Hybridation, le retour ! une nouvelle forme scolaire ?
Avec l’annonce de nouvelles mesures sanitaires en lycée, en réponse aux manifestations des élèves et des enseignants, il faut reprendre tout ce qui s’est dit sur l’hybridation et sur la scénarisation pédagogique dans un contexte distanciel. Or nombre de productions ont été mises en ligne sur le sujet, mais il semble que la mise en oeuvre reste difficile. Rappelons ici que le maintien des gestes barrières est important, et que les lycéens sont considérés par les chercheurs comme des adultes pour ce qui est de la contagiosité.

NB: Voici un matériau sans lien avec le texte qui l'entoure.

(* ===== verification/RateLimit.v ===== *)
(** * RateLimit: the sliding window of the HTTP front

    Models [middleware/rate_limit.py].  A reading of the clock is a whole number
    of ticks of 2^-22 s, the spacing of doubles between 2^30 and 2^31 seconds
    (until 2038), so that [now - window] is exact; the member [str(now)] and the
    score [now] of a sorted set say the same thing, so a sorted set is a set of
    ticks.  A pipeline runs as one transaction. *)

From Stdlib Require Import ZArith Lia.
From stdpp Require Import base tactics strings gmap sets sorting list.
From S2P Require Import Prelude PyStr.

#[local] Open Scope Z_scope.

Definition EXEMPT_PATHS : list string := [
  "/health"; "/metrics"; "/ready"; "/api/v1/workflows/{id}/stream"; "/.well-known/agent-facts.json"].

Definition EXEMPT_PREFIXES : list string := [
  "/api/v1/workflows/"; "/api/v1/tasks/"; "/api/v1/wallet/"; "/api/v1/memory/sync/"; "/api/v1/demo/"].

Record rate_settings := {
  rate_limit_requests : Z;
  rate_limit_window_seconds : Z;
  rate_limit_fail_open : bool;
}.

Record request := {
  path : string;
  http_method : string;
  client_host : option string;
  x_api_key : option string;
}.

Inductive limiter_answer := CallNext | RateLimited (retry_after : Z) | ServiceUnavailable.

#[export] Instance limiter_answer_eq_dec : EqDecision limiter_answer.
Proof. solve_decision. Defined.

Definition ticks_per_second : Z := 2 ^ 22.

Definition window_ticks (s : rate_settings) : Z := rate_limit_window_seconds s * ticks_per_second.

(** A sorted set and the time at which its key expires *)
Abbreviation redis := (gmap string (gset Z * Z)).

Definition exempt (r : request) : bool :=
  bool_decide (path r ∈ EXEMPT_PATHS) || String.eqb (http_method r) "OPTIONS" ||
  existsb (λ p, str_startswith p (path r)) EXEMPT_PREFIXES.

Fixpoint str_take (n : nat) (s : string) : string :=
  match n, s with S n, String c s => String c (str_take n s) | _, _ => "" end.

(** [api_key[:16]] counts characters, which are bytes for the headers' ASCII. *)
Definition rate_key (r : request) : string :=
  "rate_limit:" +:+ match x_api_key r with
                    | Some (String c s) => str_take 16 (String c s)
                    | _ => default "unknown" (client_host r)
                    end.

(** The pipeline: the count before the request, and the set after it *)
Definition slide (window now : Z) (entry : option (gset Z * Z)) : Z * (gset Z * Z) :=
  let entries := match entry with Some (z, until) => if now <? until then z else ∅ | None => ∅ end in
  let kept := filter (λ t, ¬ (0 ≤ t ≤ now - window)) entries in
  (Z.of_nat (size kept), ({[now]} ∪ kept, now + window)).

(** [up]: Redis answers. *)
Definition dispatch (s : rate_settings) (r : request) (up : bool) (now : Z) (st : redis) : limiter_answer * redis :=
  if exempt r then (CallNext, st)
  else if up then
    let '(request_count, entry) := slide (window_ticks s) now (st !! rate_key r) in
    (if rate_limit_requests s <=? request_count then RateLimited (rate_limit_window_seconds s) else CallNext,
     <[rate_key r := entry]> st)
  else (if rate_limit_fail_open s then CallNext else ServiceUnavailable, st).

(** Requests at the given times, with the verdicts in order *)
Fixpoint serve_all (s : rate_settings) (l : list (request * Z)) (st : redis) : list (request * Z * limiter_answer) :=
  match l with
  | [] => []
  | (r, now) :: l => let '(v, st) := dispatch s r true now st in (r, now, v) :: serve_all s l st
  end.

(** ** One key *)

Section window.
Context (s : rate_settings) (k : string).

Local Abbreviation window := (window_ticks s).

Definition limited (r : request) : bool := negb (exempt r) && String.eqb (rate_key r) k.

(** The limited requests of the key that were let through within a window of
    [t] *)
Definition admitted (t : Z) (out : list (request * Z * limiter_answer)) : list (request * Z * limiter_answer) :=
  filter (λ x, limited x.1.1 = true ∧ x.2 = CallNext ∧ t - window < x.1.2 ≤ t) out.

(** The times at which the key was used so far *)
Definition uses (l : list (request * Z)) : list Z := map snd (filter (λ x, limited x.1 = true) l).

(** What Redis keeps of the key after the last use at [last] *)
Definition remembers (past : list Z) (st : redis) : Prop :=
  match st !! k with
  | None => past = []
  | Some (z, until) => ∃ last, until = last + window ∧ last ∈ past ∧ (∀ t, t ∈ past → t ≤ last) ∧ ∀ t, t ∈ past → last - window < t → t ∈ z
  end.

Lemma slide_remembers past st now :
  0 < window → remembers past st → (∀ t, t ∈ past → t < now) → NoDup past →
  let '(n, entry) := slide window now (st !! k) in
  Z.of_nat (length (filter (λ t, now - window < t) past)) ≤ n ∧ remembers (past ++ [now]) (<[k := entry]> st).
Proof.
  intros Hw Hr Hlt Hnd. unfold slide. cbv zeta.
  set (z := match st !! k with Some (z, until) => if now <? until then z else ∅ | None => ∅ end).
  assert (∀ t, t ∈ past → now - window < t → t ∈ z) as Hz.
  { intros t Ht Hnow. unfold remembers in Hr. subst z. destruct (st !! k) as [[z until]|]; [|subst past; by apply elem_of_nil in Ht].
    destruct Hr as (last & -> & Hlast & Hle & Hin). specialize (Hle t Ht). apply Hlt in Hlast.
    destruct (Z.ltb_spec now (last + window)); [|lia].
    apply Hin; [done|lia]. }
  split.
  - apply inj_le. set (fl := filter (λ t, now - window < t) past).
    rewrite <-(size_list_to_set (C := gset Z) fl) by (by apply NoDup_filter).
    apply subseteq_size. intros t Ht. apply elem_of_list_to_set, list_elem_of_filter in Ht as [Ht Hp].
    apply elem_of_filter. split; [lia|]. by apply Hz.
  - unfold remembers. rewrite lookup_insert_eq. exists now. split_and!; [done| | |].
    + apply elem_of_app. right. by left.
    + intros t [Ht%Hlt| ->%list_elem_of_singleton]%elem_of_app; lia.
    + intros t [Ht| ->%list_elem_of_singleton]%elem_of_app Hnow; apply elem_of_union; [right|left; set_solver].
      apply elem_of_filter. split; [lia|]. by apply Hz.
Qed.

Lemma limited_key r : limited r = true ↔ exempt r = false ∧ rate_key r = k.
Proof. unfold limited. rewrite andb_true_iff, negb_true_iff, String.eqb_eq. done. Qed.

(** Requests of other keys and exempt ones leave the key alone. *)
Lemma dispatch_other r now st : limited r = false → (dispatch s r true now st).2 !! k = st !! k.
Proof.
  unfold limited, dispatch. destruct (exempt r); [done|]. cbn [negb andb]. intros Hk%String.eqb_neq.
  destruct (slide _ _ _) as [n e]. cbn [snd]. by rewrite lookup_insert_ne.
Qed.

Lemma uses_snoc l r now :
  uses (l ++ [(r, now)]) = if limited r then uses l ++ [now] else uses l.
Proof.
  unfold uses. rewrite filter_app, map_app, filter_cons, filter_nil. cbn [fst].
  destruct (limited r); [by rewrite decide_True|by rewrite decide_False, app_nil_r].
Qed.

(** The verdicts of the past [l], whose requests left [st] *)
Definition sound_past (l : list (request * Z)) (out : list (request * Z * limiter_answer)) (st : redis) : Prop :=
  map fst out = l ∧ remembers (uses l) st ∧ ∀ t, Z.of_nat (length (admitted t out)) ≤ Z.max 0 (rate_limit_requests s).

Lemma admitted_uses t l out :
  map fst out = l → map (λ x, x.1.2) (admitted t out) `sublist_of` filter (λ x, t - window < x) (uses l).
Proof.
  intros <-. unfold admitted, uses. induction out as [|[[r x] v] out IH]; [done|]. cbn [map fst].
  destruct (limited r) eqn:Hc.
  - rewrite (filter_cons_True (λ x, limited x.1 = true)) by done. cbn [map snd].
    destruct (decide (v = CallNext ∧ t - window < x ≤ t)) as [[Hv Hx]|Hx].
    + rewrite filter_cons_True by done. rewrite filter_cons_True by lia. by constructor.
    + rewrite filter_cons_False by (cbn; naive_solver).
      destruct (decide (t - window < x)); [rewrite filter_cons_True by done; by constructor|by rewrite filter_cons_False].
  - rewrite (filter_cons_False (λ x, limited x.1 = true)) by (cbn; congruence).
    rewrite filter_cons_False by (cbn; naive_solver congruence). done.
Qed.

Lemma length_filter_impl {A} (P Q : A → Prop) `{!∀ x, Decision (P x), !∀ x, Decision (Q x)} (l : list A) :
  (∀ x, P x → Q x) → (length (filter P l) ≤ length (filter Q l))%nat.
Proof.
  intros HPQ. induction l as [|x l IH]; [done|]. rewrite !filter_cons. repeat case_decide; cbn; try lia. naive_solver.
Qed.

Lemma sound_past_snoc l out st r now :
  0 < window → sound_past l out st → (limited r = true → ∀ t, t ∈ uses l → t < now) → NoDup (uses l) →
  let '(v, st') := dispatch s r true now st in sound_past (l ++ [(r, now)]) (out ++ [(r, now, v)]) st'.
Proof.
  intros Hw (Hl & Hr & Hb) Hlt Hnd. destruct (limited r) eqn:Hc.
  - pose proof Hc as Hc'. apply limited_key in Hc' as [Hx Hk]. unfold dispatch. rewrite Hx, Hk.
    pose proof (slide_remembers (uses l) st now Hw Hr (Hlt eq_refl) Hnd) as Hs. destruct (slide window now (st !! k)) as [n e].
    destruct Hs as [Hn Hrem]. split_and!; [by rewrite map_app, Hl|by rewrite uses_snoc, Hc|].
    intros t. unfold admitted. rewrite filter_app, length_app, Nat2Z.inj_add. fold (admitted t out).
    rewrite filter_cons, filter_nil. cbn [fst snd]. destruct (decide _) as [(_ & Hv & Ht)|_]; [|rewrite Z.add_0_r; apply Hb].
    destruct (Z.leb_spec (rate_limit_requests s) n); [done|]. cbn [length]. 
    assert (length (admitted t out) ≤ length (filter (λ x, (now - window < x)%Z) (uses l)))%nat as Hle.
    { rewrite <-(length_map (λ x, x.1.2) (admitted t out)).
      transitivity (length (filter (λ x : Z, t - window < x) (uses l))); [by apply sublist_length, admitted_uses|].
      apply (length_filter_impl (λ x : Z, t - window < x) (λ x : Z, now - window < x)). intros x Hx'. lia. }
    lia.
  - pose proof (dispatch_other r now st Hc) as Hd. destruct (dispatch s r true now st) as [v st'] eqn:E. cbn [snd] in Hd.
    split_and!; [by rewrite map_app, Hl|rewrite uses_snoc, Hc; unfold remembers; by rewrite Hd|].
    intros t. unfold admitted. rewrite filter_app, length_app, Nat2Z.inj_add, filter_cons, filter_nil. cbn [fst snd].
    rewrite decide_False by (rewrite Hc; naive_solver). rewrite Z.add_0_r. apply Hb.
Qed.

Lemma uses_app l l' : uses (l ++ l') = uses l ++ uses l'.
Proof. unfold uses. by rewrite filter_app, map_app. Qed.

Lemma sorted_app_lt (l : list Z) x l' :
  StronglySorted Z.lt (l ++ x :: l') → ∀ y, y ∈ l → y < x.
Proof.
  intros Hs y Hy. apply StronglySorted_app in Hs as (H & _). apply H; [done|left].
Qed.

Lemma sorted_NoDup (l : list Z) : StronglySorted Z.lt l → NoDup l.
Proof.
  induction 1 as [|x l Hs IH Hx]; constructor; [|done]. intros Hin. rewrite Forall_forall in Hx. specialize (Hx _ Hin). lia.
Qed.

Lemma serve_all_bound l2 l1 out st :
  0 < window → sound_past l1 out st → StronglySorted Z.lt (uses (l1 ++ l2)) →
  ∀ t, Z.of_nat (length (admitted t (out ++ serve_all s l2 st))) ≤ Z.max 0 (rate_limit_requests s).
Proof.
  intros Hw. revert l1 out st. induction l2 as [|[r now] l2 IH]; intros l1 out st Hp Hs t.
  { cbn [serve_all]. rewrite app_nil_r. by apply Hp. }
  assert (Hs' := Hs). rewrite (app_assoc l1 [(r, now)] l2 : l1 ++ (r, now) :: l2 = _), uses_app in Hs'.
  apply StronglySorted_app in Hs' as (_ & Hs1 & _). rewrite uses_snoc in Hs1.
  assert (limited r = true → ∀ t, t ∈ uses l1 → t < now) as Hlt.
  { intros Hc. rewrite Hc in Hs1. by apply (sorted_app_lt _ _ []). }
  assert (StronglySorted Z.lt (uses l1)) as Hs0.
  { rewrite uses_app in Hs. by apply StronglySorted_app in Hs as (_ & ? & _). }
  cbn [serve_all]. destruct (dispatch s r true now st) as [v st'] eqn:E.
  rewrite (app_assoc out [(r, now, v)] (serve_all s l2 st') : out ++ (r, now, v) :: serve_all s l2 st' = _).
  apply (IH (l1 ++ [(r, now)])); [|by rewrite <-app_assoc].
  pose proof (sound_past_snoc l1 out st r now Hw Hp Hlt (sorted_NoDup _ Hs0)) as Hn. by rewrite E in Hn.
Qed.
End window.

(** ** Theorems *)

(** C20: the limiter keeps its promise.  While Redis answers, and the requests of
    a key come at distinct, increasing times, any window of the configured
    length contains at most the configured number of requests of that key that
    were let through, whatever other keys and exempt requests come between. *)
Theorem window_bound s k l t :
  0 < window_ticks s → StronglySorted Z.lt (uses k l) →
  Z.of_nat (length (admitted s k t (serve_all s l ∅))) ≤ Z.max 0 (rate_limit_requests s).
Proof.
  intros Hw Hs. apply (serve_all_bound s k l [] []); [done| |done]. split_and!; [done|done|]. intros t'. cbn. lia.
Qed.

(** ** Concrete runs *)

Definition seconds (n : Z) : Z := n * ticks_per_second.

Definition two_a_minute : rate_settings :=
  {| rate_limit_requests := 2; rate_limit_window_seconds := 60; rate_limit_fail_open := false |}.

Definition get_request (key : option string) : request :=
  {| path := "/api/v1/memory"; http_method := "GET"; client_host := Some "10.0.0.1"; x_api_key := key |}.

Definition verdicts (l : list (request * Z)) : list bool :=
  map (λ x, bool_decide (x.2 = CallNext)) (serve_all two_a_minute l ∅).

Example third_refused :
  verdicts [(get_request None, seconds 100); (get_request None, seconds 110); (get_request None, seconds 120); (get_request None, seconds 200)] =
  [true; true; false; true].
Proof. vm_compute. reflexivity. Qed.

(** A refused request is counted too, so a client that keeps asking every
    twenty seconds is never let in again. *)
Example refused_forever :
  verdicts (map (λ n, (get_request None, seconds (100 + 20 * n))) [0; 1; 2; 3; 4; 5; 6; 7; 8; 9]) =
  [true; true; false; false; false; false; false; false; false; false].
Proof. vm_compute. reflexivity. Qed.

(** The header chooses the counter, and nothing checks that the key exists. *)
Example any_header_resets :
  verdicts [(get_request (Some "a"), seconds 100); (get_request (Some "a"), seconds 101); (get_request (Some "b"), seconds 102); (get_request (Some "c"), seconds 103)] =
  [true; true; true; true].
Proof. vm_compute. reflexivity. Qed.

(** Requests at the same reading of the clock share a member of the set. *)
Example same_tick_counts_once :
  verdicts [(get_request None, seconds 100); (get_request None, seconds 100); (get_request None, seconds 100)] = [true; true; true].
Proof. vm_compute. reflexivity. Qed.

Lemma window_bound_witness :
  Z.of_nat (length (admitted two_a_minute "rate_limit:10.0.0.1" (seconds 120)
    (serve_all two_a_minute [(get_request None, seconds 100); (get_request None, seconds 110); (get_request None, seconds 120)] ∅))) ≤ 2.
Proof.
  apply (window_bound two_a_minute); [vm_compute; reflexivity|].
  assert (uses "rate_limit:10.0.0.1" [(get_request None, seconds 100); (get_request None, seconds 110); (get_request None, seconds 120)] =
    [seconds 100; seconds 110; seconds 120]) as -> by (vm_compute; reflexivity).
  repeat constructor; vm_compute; reflexivity.
Defined.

Or le ministère a voulu que tous les élèves reprennent le chemin de la classe en septembre 2020. Or il s’avère que cela n’est pas tenable sans un aménagement des locaux, des temps et des lieux de travail. Nous pensions pendant ce temps de vacances et au vu de l’aggravation de la pandémie, que le ministère saurait distinguer dans les mesures, ce qui relèverait des réalités observées et connues et non pas de choix politiques incertains. Or c’est la dimension politique qui a prévalu : d’une part, une inégalité entre le supérieur scolaire et le supérieur universitaire et, d’autre part, une ignorance des conditions sanitaires réelles des établissements.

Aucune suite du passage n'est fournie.